[Collected data]
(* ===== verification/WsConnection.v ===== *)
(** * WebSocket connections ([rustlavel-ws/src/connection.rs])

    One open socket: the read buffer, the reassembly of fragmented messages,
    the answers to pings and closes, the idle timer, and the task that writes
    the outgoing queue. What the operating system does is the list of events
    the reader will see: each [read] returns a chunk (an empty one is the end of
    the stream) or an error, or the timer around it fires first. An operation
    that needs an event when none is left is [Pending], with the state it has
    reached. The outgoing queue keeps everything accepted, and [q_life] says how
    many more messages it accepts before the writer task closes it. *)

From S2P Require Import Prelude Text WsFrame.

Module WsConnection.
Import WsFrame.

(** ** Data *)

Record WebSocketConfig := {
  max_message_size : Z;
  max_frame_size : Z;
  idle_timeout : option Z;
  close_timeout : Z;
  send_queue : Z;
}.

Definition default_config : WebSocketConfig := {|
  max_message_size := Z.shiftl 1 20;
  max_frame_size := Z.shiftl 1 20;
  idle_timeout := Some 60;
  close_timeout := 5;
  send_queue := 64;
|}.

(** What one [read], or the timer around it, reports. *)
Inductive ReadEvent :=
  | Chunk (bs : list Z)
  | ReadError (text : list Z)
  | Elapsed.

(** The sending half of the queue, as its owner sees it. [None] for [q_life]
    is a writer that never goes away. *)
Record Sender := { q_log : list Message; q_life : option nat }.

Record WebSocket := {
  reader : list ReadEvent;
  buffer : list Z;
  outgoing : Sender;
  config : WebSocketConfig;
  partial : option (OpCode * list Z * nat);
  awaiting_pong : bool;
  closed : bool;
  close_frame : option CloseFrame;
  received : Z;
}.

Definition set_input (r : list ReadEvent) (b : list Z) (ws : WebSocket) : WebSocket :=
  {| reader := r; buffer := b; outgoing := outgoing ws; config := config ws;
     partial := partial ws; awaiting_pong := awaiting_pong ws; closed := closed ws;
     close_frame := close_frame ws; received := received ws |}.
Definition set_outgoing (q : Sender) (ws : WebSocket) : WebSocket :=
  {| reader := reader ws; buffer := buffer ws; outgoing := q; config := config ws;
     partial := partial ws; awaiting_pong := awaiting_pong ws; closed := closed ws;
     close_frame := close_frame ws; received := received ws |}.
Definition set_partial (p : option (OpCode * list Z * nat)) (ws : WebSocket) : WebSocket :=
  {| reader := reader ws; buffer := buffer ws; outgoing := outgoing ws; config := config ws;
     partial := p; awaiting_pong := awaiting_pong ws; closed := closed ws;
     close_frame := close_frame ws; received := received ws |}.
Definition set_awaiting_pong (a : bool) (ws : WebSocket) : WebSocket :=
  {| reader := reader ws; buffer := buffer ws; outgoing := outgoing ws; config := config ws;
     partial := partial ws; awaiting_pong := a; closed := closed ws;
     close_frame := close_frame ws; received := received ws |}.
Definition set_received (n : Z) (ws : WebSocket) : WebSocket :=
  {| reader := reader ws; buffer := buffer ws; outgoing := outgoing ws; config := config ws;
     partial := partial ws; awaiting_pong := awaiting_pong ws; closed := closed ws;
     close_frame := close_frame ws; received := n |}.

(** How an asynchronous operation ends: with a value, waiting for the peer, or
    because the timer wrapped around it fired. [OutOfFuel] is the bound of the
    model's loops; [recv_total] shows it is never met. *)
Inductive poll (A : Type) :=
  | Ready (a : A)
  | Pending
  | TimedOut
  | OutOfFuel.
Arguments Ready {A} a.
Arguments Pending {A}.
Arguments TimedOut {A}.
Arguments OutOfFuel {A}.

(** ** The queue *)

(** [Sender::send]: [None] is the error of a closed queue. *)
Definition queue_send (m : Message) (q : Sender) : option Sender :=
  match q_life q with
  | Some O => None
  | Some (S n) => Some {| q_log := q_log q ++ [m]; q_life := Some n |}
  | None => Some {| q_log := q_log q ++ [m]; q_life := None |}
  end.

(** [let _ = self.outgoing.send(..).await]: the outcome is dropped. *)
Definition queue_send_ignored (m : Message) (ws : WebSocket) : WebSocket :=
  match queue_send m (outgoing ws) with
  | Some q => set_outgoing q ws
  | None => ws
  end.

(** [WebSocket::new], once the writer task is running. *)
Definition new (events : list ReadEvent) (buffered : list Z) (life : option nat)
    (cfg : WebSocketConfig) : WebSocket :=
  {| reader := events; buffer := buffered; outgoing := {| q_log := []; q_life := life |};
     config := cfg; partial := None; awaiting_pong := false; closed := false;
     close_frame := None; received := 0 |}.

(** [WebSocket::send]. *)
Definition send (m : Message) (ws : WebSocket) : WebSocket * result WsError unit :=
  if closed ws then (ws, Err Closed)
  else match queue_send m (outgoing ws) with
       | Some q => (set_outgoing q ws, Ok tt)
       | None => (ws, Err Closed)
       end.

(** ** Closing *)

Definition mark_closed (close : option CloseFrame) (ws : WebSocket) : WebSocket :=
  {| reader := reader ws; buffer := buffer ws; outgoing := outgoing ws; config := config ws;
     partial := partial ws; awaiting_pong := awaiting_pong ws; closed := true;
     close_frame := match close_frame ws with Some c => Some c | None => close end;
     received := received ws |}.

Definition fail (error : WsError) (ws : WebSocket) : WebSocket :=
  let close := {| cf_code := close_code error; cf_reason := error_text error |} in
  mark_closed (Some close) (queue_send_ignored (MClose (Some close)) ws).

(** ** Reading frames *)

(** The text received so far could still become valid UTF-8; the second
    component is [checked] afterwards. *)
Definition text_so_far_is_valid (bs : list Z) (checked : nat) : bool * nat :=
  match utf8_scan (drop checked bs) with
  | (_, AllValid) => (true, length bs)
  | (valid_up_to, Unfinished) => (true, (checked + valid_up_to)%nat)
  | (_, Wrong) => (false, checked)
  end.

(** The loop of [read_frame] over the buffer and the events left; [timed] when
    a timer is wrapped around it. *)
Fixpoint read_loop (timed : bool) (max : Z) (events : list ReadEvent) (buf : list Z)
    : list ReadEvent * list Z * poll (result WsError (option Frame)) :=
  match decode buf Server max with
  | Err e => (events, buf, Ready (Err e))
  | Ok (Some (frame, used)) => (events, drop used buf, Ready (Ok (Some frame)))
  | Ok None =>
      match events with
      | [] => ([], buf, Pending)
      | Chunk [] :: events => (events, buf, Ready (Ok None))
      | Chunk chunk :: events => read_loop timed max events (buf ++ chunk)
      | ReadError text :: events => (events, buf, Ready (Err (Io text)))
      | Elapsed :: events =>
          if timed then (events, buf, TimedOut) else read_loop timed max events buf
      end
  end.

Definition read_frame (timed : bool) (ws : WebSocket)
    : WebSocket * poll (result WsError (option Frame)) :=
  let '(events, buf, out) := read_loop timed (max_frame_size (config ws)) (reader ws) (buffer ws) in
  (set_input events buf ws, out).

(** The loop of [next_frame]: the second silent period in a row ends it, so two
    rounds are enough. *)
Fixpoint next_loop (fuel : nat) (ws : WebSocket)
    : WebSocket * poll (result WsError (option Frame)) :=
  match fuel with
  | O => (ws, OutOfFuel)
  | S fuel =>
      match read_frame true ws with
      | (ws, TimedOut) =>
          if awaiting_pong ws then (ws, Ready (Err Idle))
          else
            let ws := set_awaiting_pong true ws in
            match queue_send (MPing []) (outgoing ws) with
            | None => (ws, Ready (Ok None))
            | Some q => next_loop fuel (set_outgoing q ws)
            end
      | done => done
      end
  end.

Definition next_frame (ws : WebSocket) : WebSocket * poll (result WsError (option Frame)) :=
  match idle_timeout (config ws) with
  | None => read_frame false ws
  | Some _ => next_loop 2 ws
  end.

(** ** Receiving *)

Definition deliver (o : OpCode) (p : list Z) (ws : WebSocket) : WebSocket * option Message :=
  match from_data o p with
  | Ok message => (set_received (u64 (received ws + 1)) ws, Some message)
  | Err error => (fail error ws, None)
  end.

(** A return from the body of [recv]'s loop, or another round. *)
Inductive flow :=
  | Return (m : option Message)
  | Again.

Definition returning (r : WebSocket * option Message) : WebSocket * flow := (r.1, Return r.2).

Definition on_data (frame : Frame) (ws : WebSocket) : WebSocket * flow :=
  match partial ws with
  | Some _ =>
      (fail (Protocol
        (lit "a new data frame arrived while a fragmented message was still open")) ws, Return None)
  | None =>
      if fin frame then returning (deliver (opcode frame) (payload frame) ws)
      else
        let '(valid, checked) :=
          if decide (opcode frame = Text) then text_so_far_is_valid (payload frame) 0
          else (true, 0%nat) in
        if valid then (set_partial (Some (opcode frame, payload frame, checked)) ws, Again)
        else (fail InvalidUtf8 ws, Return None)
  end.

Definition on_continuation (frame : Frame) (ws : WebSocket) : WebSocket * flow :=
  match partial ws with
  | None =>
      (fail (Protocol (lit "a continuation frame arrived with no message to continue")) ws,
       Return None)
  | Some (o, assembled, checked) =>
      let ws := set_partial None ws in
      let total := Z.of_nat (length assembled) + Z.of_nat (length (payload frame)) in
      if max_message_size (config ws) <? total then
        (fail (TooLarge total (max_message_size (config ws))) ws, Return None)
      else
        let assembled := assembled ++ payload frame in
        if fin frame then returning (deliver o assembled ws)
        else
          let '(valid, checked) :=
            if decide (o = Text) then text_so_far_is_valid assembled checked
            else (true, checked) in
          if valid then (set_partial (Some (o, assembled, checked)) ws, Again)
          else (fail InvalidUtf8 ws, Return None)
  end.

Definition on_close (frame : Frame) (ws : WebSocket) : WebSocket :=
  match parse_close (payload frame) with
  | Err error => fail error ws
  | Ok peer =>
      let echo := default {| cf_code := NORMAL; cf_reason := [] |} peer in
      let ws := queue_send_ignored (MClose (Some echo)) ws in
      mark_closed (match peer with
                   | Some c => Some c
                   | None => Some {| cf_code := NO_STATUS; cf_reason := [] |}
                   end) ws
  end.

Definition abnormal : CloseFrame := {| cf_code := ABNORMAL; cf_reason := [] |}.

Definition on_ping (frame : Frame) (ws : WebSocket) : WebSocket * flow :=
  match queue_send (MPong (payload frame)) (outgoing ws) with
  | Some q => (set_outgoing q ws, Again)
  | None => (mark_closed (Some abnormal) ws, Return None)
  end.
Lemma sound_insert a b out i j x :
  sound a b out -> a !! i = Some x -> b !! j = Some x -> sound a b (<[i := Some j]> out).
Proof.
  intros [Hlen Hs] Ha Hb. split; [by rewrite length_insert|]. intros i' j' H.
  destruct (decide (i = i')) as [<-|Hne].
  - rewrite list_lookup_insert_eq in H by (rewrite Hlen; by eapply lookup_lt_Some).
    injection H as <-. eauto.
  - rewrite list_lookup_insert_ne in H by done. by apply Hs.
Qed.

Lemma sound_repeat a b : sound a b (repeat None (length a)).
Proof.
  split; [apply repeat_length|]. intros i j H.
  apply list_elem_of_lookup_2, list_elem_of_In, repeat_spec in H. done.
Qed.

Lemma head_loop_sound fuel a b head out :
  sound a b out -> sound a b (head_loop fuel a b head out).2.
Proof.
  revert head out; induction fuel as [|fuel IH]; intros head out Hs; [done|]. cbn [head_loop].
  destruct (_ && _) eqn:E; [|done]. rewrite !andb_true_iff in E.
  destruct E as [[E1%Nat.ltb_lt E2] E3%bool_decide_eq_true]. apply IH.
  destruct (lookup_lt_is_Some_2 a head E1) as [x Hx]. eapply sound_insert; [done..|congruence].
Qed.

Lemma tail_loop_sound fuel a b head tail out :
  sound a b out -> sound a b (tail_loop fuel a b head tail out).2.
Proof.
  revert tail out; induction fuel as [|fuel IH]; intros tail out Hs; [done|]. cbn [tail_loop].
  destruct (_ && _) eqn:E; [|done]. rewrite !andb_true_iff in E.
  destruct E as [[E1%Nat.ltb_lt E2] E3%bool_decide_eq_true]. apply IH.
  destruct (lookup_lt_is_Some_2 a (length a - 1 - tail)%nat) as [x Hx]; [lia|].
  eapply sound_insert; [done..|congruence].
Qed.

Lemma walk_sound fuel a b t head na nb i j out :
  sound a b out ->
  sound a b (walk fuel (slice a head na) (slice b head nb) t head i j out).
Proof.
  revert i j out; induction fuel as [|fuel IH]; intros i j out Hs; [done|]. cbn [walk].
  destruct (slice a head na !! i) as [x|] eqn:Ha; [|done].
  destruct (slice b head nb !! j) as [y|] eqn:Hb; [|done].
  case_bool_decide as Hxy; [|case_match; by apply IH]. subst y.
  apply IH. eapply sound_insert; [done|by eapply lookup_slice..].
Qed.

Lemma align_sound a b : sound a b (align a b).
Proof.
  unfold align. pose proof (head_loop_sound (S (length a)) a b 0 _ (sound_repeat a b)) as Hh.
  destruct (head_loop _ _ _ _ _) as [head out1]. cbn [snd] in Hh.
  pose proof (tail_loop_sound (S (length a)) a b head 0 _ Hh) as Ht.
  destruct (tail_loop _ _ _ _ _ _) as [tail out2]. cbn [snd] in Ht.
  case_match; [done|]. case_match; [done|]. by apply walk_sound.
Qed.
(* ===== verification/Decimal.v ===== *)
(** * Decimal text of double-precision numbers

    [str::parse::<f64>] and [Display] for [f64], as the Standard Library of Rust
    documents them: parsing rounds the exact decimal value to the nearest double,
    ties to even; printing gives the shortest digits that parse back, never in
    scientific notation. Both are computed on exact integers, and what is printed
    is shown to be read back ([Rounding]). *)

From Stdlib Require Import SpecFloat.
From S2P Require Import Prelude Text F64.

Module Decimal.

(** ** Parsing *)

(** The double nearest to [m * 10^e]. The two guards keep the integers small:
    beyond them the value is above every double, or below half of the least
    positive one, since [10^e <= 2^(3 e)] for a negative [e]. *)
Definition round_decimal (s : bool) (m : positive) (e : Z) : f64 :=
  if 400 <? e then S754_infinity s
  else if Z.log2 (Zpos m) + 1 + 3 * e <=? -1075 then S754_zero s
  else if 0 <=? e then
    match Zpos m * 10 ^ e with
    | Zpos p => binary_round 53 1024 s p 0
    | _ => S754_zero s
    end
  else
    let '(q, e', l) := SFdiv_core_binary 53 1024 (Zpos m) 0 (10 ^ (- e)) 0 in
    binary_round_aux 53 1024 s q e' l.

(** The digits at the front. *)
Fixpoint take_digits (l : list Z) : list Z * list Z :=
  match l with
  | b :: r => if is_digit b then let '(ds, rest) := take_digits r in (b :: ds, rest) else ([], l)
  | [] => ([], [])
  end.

◆ REQUIRED ACTION: Every line in the data above that includes the word "timer" should be copied.

◆ ANSWER SPACE:
    the answers to pings and closes, the idle timer, and the task that writes
    the stream) or an error, or the timer around it fires first. An operation
(** What one [read], or the timer around it, reports. *)
    because the timer wrapped around it fired. [OutOfFuel] is the bound of the
    a timer is wrapped around it. *)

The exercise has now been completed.